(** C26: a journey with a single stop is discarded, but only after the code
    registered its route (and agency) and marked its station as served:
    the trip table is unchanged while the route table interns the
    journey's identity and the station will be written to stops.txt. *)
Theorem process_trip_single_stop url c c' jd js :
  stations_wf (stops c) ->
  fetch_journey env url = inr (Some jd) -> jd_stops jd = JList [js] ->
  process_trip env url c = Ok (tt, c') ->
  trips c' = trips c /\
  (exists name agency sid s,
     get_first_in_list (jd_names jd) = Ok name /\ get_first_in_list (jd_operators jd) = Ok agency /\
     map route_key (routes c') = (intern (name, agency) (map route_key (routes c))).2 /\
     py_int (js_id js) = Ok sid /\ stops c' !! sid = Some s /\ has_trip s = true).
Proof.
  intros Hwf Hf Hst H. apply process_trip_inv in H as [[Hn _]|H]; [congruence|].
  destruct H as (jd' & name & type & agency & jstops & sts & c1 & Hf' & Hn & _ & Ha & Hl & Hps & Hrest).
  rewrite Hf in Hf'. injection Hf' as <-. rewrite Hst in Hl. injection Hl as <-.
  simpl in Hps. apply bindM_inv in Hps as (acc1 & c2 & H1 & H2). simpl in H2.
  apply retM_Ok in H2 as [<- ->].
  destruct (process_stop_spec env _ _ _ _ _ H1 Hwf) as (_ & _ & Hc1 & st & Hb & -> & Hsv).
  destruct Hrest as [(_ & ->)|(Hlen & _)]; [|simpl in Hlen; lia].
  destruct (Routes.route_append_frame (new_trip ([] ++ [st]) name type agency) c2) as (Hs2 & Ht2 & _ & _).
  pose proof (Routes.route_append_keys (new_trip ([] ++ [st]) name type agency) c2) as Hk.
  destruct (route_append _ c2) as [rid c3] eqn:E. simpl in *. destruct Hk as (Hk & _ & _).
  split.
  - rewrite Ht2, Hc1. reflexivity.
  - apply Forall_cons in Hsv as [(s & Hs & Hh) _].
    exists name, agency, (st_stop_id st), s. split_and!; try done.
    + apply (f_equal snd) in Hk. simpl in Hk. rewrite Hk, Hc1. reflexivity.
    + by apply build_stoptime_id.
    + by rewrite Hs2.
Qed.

+ + + +

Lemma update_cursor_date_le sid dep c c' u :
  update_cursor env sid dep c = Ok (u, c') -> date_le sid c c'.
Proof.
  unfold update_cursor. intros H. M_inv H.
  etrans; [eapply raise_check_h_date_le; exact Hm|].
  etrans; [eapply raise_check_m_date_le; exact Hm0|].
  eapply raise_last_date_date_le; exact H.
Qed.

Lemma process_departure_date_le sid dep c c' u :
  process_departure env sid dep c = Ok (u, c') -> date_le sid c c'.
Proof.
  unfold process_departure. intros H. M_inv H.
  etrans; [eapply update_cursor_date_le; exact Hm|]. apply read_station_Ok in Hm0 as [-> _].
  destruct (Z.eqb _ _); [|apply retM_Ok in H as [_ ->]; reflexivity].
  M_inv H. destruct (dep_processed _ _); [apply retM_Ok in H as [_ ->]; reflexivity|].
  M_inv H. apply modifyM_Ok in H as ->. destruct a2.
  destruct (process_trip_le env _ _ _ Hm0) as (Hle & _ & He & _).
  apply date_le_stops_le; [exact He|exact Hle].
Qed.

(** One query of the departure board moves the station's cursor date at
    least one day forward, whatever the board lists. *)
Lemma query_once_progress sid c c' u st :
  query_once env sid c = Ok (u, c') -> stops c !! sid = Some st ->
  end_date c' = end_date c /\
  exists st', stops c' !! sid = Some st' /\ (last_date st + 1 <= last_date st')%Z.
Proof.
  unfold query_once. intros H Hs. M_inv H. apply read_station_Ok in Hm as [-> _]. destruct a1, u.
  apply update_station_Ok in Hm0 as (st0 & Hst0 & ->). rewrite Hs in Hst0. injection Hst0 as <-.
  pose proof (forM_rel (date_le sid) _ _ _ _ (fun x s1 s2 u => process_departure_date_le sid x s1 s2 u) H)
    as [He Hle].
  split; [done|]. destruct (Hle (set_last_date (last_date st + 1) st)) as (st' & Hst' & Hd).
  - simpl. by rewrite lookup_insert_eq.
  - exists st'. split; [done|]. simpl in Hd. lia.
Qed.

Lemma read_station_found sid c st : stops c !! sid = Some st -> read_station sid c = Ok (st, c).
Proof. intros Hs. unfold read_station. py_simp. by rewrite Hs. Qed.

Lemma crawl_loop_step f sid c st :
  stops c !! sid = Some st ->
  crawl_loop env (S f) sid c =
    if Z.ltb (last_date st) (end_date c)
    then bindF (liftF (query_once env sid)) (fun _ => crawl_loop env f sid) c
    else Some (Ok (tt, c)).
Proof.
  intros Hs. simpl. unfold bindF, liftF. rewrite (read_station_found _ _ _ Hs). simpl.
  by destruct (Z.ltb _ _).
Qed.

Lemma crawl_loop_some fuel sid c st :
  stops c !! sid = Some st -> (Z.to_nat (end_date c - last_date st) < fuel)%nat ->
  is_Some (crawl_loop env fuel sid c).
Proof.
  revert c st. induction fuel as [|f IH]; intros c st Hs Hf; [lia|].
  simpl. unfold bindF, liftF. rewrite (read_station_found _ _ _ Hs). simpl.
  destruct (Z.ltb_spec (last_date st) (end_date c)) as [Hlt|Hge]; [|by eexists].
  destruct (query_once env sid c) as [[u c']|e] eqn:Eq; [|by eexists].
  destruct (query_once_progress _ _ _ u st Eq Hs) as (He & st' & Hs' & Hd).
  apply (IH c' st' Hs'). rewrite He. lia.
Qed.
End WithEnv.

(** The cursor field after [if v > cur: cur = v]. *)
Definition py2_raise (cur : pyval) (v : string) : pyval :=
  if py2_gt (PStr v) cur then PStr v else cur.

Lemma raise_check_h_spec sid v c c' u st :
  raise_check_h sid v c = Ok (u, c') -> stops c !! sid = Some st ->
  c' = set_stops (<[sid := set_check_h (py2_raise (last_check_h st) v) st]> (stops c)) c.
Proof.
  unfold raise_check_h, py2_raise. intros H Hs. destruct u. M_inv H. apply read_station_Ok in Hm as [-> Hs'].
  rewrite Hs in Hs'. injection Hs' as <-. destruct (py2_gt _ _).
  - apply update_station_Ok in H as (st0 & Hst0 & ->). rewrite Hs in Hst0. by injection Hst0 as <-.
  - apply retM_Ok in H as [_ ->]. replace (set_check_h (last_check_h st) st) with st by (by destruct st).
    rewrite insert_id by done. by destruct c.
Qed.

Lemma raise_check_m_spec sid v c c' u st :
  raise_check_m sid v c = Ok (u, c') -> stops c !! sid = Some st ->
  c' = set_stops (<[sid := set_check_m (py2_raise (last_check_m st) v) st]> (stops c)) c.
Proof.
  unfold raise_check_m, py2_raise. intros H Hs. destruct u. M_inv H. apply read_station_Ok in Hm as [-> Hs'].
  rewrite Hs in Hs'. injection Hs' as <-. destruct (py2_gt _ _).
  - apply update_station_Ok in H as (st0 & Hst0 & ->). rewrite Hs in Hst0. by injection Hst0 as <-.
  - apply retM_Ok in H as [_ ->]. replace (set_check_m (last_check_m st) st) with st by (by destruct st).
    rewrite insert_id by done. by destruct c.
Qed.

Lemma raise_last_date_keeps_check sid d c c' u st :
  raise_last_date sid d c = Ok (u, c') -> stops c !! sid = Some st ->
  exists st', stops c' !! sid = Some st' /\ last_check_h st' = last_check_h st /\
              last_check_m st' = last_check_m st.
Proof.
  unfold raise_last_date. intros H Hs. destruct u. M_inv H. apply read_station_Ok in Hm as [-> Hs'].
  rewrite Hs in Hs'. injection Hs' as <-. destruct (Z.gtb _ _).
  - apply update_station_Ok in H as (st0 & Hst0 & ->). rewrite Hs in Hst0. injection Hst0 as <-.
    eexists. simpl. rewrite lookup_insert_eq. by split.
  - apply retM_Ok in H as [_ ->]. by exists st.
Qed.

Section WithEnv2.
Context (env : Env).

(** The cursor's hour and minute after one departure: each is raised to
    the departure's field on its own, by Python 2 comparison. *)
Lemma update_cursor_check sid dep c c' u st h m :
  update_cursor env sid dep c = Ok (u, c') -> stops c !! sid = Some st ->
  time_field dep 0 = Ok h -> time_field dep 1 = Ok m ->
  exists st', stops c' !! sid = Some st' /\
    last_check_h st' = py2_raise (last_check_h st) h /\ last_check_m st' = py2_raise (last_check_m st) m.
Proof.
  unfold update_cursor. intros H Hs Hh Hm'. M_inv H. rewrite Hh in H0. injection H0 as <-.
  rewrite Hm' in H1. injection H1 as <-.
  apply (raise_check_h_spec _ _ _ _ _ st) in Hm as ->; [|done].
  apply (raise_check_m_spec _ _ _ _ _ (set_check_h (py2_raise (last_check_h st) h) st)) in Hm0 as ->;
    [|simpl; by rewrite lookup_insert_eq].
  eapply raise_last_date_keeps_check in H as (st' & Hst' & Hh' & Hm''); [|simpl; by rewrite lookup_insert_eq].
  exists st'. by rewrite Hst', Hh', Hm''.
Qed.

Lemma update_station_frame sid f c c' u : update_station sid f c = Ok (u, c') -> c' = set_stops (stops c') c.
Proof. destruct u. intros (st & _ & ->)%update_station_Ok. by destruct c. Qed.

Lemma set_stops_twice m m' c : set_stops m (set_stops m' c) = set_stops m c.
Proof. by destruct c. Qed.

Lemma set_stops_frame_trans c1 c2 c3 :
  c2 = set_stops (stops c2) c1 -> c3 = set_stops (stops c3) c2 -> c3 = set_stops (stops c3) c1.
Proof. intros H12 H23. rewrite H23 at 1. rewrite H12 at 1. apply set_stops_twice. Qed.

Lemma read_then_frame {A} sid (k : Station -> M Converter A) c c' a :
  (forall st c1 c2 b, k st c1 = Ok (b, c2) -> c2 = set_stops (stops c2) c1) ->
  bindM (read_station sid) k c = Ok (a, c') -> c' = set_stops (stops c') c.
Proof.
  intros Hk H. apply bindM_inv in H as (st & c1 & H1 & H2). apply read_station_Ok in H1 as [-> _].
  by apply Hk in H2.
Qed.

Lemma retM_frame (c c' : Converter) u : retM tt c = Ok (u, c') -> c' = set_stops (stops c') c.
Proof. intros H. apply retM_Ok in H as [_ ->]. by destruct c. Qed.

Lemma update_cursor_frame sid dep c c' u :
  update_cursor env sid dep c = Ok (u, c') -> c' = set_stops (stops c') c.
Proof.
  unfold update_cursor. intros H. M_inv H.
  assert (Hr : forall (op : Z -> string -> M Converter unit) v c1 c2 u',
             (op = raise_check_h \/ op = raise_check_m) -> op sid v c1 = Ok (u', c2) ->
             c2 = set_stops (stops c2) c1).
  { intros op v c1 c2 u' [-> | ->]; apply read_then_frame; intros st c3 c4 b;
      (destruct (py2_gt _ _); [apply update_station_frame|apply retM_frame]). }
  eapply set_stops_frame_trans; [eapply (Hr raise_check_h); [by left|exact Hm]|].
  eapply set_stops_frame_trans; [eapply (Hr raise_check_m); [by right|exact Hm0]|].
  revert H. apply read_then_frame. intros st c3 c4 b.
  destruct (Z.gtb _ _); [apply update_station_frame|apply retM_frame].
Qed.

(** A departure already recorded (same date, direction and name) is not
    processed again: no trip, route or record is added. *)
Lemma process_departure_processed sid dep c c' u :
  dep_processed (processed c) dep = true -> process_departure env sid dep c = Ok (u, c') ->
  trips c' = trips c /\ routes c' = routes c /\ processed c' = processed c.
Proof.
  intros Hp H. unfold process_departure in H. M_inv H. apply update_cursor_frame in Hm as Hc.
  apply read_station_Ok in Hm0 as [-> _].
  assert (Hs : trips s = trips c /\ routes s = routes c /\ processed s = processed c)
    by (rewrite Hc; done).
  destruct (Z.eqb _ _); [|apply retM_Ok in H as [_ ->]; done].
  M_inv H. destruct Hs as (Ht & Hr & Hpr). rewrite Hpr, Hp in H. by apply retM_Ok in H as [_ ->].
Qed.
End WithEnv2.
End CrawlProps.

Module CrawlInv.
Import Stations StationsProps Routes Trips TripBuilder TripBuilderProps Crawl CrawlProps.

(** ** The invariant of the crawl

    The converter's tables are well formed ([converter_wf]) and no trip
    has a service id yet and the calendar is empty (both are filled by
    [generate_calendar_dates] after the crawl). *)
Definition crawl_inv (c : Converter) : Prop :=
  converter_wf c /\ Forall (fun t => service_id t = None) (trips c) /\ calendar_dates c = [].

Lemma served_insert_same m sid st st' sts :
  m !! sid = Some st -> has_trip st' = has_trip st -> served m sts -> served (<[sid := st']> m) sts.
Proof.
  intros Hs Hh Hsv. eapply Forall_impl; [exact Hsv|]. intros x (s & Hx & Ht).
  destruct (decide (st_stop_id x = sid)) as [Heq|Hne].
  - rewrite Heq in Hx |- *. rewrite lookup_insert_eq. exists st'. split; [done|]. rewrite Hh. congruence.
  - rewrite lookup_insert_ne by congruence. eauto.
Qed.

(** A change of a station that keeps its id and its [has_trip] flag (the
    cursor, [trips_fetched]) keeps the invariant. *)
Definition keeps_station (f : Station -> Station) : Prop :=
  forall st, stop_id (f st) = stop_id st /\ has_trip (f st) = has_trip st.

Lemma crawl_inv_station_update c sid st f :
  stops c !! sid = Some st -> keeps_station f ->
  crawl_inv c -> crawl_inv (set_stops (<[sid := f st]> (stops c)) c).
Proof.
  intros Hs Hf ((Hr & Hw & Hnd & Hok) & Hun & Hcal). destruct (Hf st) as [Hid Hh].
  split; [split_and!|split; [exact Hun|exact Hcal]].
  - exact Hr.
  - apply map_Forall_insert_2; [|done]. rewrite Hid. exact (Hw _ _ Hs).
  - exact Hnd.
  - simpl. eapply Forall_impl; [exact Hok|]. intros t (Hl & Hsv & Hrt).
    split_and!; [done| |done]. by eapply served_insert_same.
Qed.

+ + + +

### Your instructions
Take from the material above the lines running from the one with "(** C26: a journey" through the one with "destruct (process_stop_spec env", and repeat them exactly, with nothing else.

### Solution below
(** C26: a journey with a single stop is discarded, but only after the code
    registered its route (and agency) and marked its station as served:
    the trip table is unchanged while the route table interns the
    journey's identity and the station will be written to stops.txt. *)
Theorem process_trip_single_stop url c c' jd js :
  stations_wf (stops c) ->
  fetch_journey env url = inr (Some jd) -> jd_stops jd = JList [js] ->
  process_trip env url c = Ok (tt, c') ->
  trips c' = trips c /\
  (exists name agency sid s,
     get_first_in_list (jd_names jd) = Ok name /\ get_first_in_list (jd_operators jd) = Ok agency /\
     map route_key (routes c') = (intern (name, agency) (map route_key (routes c))).2 /\
     py_int (js_id js) = Ok sid /\ stops c' !! sid = Some s /\ has_trip s = true).
Proof.
  intros Hwf Hf Hst H. apply process_trip_inv in H as [[Hn _]|H]; [congruence|].
  destruct H as (jd' & name & type & agency & jstops & sts & c1 & Hf' & Hn & _ & Ha & Hl & Hps & Hrest).
  rewrite Hf in Hf'. injection Hf' as <-. rewrite Hst in Hl. injection Hl as <-.
  simpl in Hps. apply bindM_inv in Hps as (acc1 & c2 & H1 & H2). simpl in H2.
  apply retM_Ok in H2 as [<- ->].
  destruct (process_stop_spec env _ _ _ _ _ H1 Hwf) as (_ & _ & Hc1 & st & Hb & -> & Hsv).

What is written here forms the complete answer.